Here's a scenario that is all too common...
"I’ve owned a manufacturing business for 20 years, and now that I’m 68 and my kids are off doing other things, I’m thinking of selling. What are the three most important things I should be thinking about?"
While each situation is different, I can summarize the three things that apply to nearly every owner.
Perhaps most importantly, you need to recognize the tremendous impact this transition will have on you, your loved ones and your company’s stakeholders (employees, vendors, customers). This is a very complex change and focusing solely on the quantitative aspects can have disastrous long-term effects. I heed the advice of the wise philosopher of family, James E. Hughes, Jr., of three parts qualitative to one part quantitative as you begin taking this journey. It is with this in mind that I advise you.

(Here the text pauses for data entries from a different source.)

(** * logrus formatters: a shallow embedding of [text_formatter.go] and of
    the JSON formatter, with the properties of their specification.

    Go strings and byte slices are sequences of 8-bit bytes: both are
    modelled by [string] (a sequence of [ascii], one per byte).  Maps
    ([Fields], [FieldMap]) are [gmap string _].  What the formatters take
    from the Go runtime and from files of the package that are not part of
    this development (clock rendering, terminal probe, JSON encoder, ...) is
    gathered in the class [GoEnv]. *)

From Stdlib Require Import ZArith Ascii String.
From stdpp Require Import base strings pretty gmap sorting list.

Local Open Scope string_scope.
Local Open Scope Z_scope.

(** ** Bytes and text *)

Module Bytes.

Definition ESC : string := String "027"%char "".
Definition NL : string := String "010"%char "".
Definition DQUOTE : string := String "034"%char "".

Fixpoint replicate_byte (n : nat) (c : ascii) : string :=
  match n with
  | O => ""
  | S n' => String c (replicate_byte n' c)
  end.

(** [contains needle hay]: [needle] occurs in [hay] as a contiguous run of
    bytes. *)
Fixpoint contains (needle hay : string) : bool :=
  String.prefix needle hay ||
  match hay with
  | "" => false
  | String _ rest => contains needle rest
  end.

(** [has_byte c s]: the byte [c] occurs in [s]; a text is escape-free when
    the escape byte does not occur in it. *)
Fixpoint has_byte (c : ascii) (s : string) : bool :=
  match s with
  | "" => false
  | String c' rest => (c =? c')%char || has_byte c rest
  end.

#1 — Find Wise Counsel First, you will need to work with someone to counsel you on the management of these simultaneous changes. They may come in the form of an exit planner, attorney, CPA, financial planner or investment banker. Their technical expertise is not as important as your ability to relate to them and receive advice in the qualitative aspects. If you don’t already have such an advisor as part of your team, ask for referrals. There is a field that identifies itself (as I do) as "exit planners" and they tend to be dedicated to helping owners maximize their transition in both a monetary and mental outcome.
#2 — Know Your NumberSecond, you need to know how much money you’ll need to achieve financial security. That requires you to know how much you have (most people have a good handle on this), how much you intend to spend in retirement (this requires a little work), and some projections for what your asset allocation (i.e. stocks vs. bonds) and location (i.e. IRA, annuity, etc.) needs to be to meet your needs. Most exit planners and financial planners are equipped to help owners answer these questions.
A big part of your financial picture is likely the value of your company, so you should have a clear understanding of what your business is worth now and what that would net to you after taxes in a transaction. This requires the efforts of an exit planner, CPA, valuation expert and/or investment banker/business broker. It’s really important to get an understanding of the types of buyers that might be interested in your company and the common deal structures that they may offer. Two significant issues are whether or not you will let the buyer pay you some portion of the purchase price over time (i.e. a "seller’s note") and if the deal will be a stock or asset deal (which greatly impacts taxes).
Once you accomplish these steps, if you find that the likely value you will receive puts you in a position to make gifts of some portion of the stock in your company to your children, charities, employees, etc., there are tax-advantaged means to do this before a transaction and you should consult with your advisors. If you find that the value is insufficient to support your lifestyle, then you face a challenge. You must either increase the value of your company or reduce your lifestyle expectations, or both.
#3 — Plan for Life After SaleThe third thing I recommend is having a plan for how you will spend time that is more exciting and rewarding than the way in which you live today. I have a process I use called an "ideal week," "ideal month" and "ideal year" where owners map out what would be best for them. Free time quickly becomes depressing, so planning ahead to make sure your calendar is full with rejuvenating activities is required. By creating a map for what would be ideal, many realize that "ideal" actually includes substantial work (for pay or volunteer) as a means to continue to create value for others.
If you do just the three things I’ve outlined here, you will likely overcome the unfortunate statistic that 75% of owners regret selling their companies. Best of luck with this transition.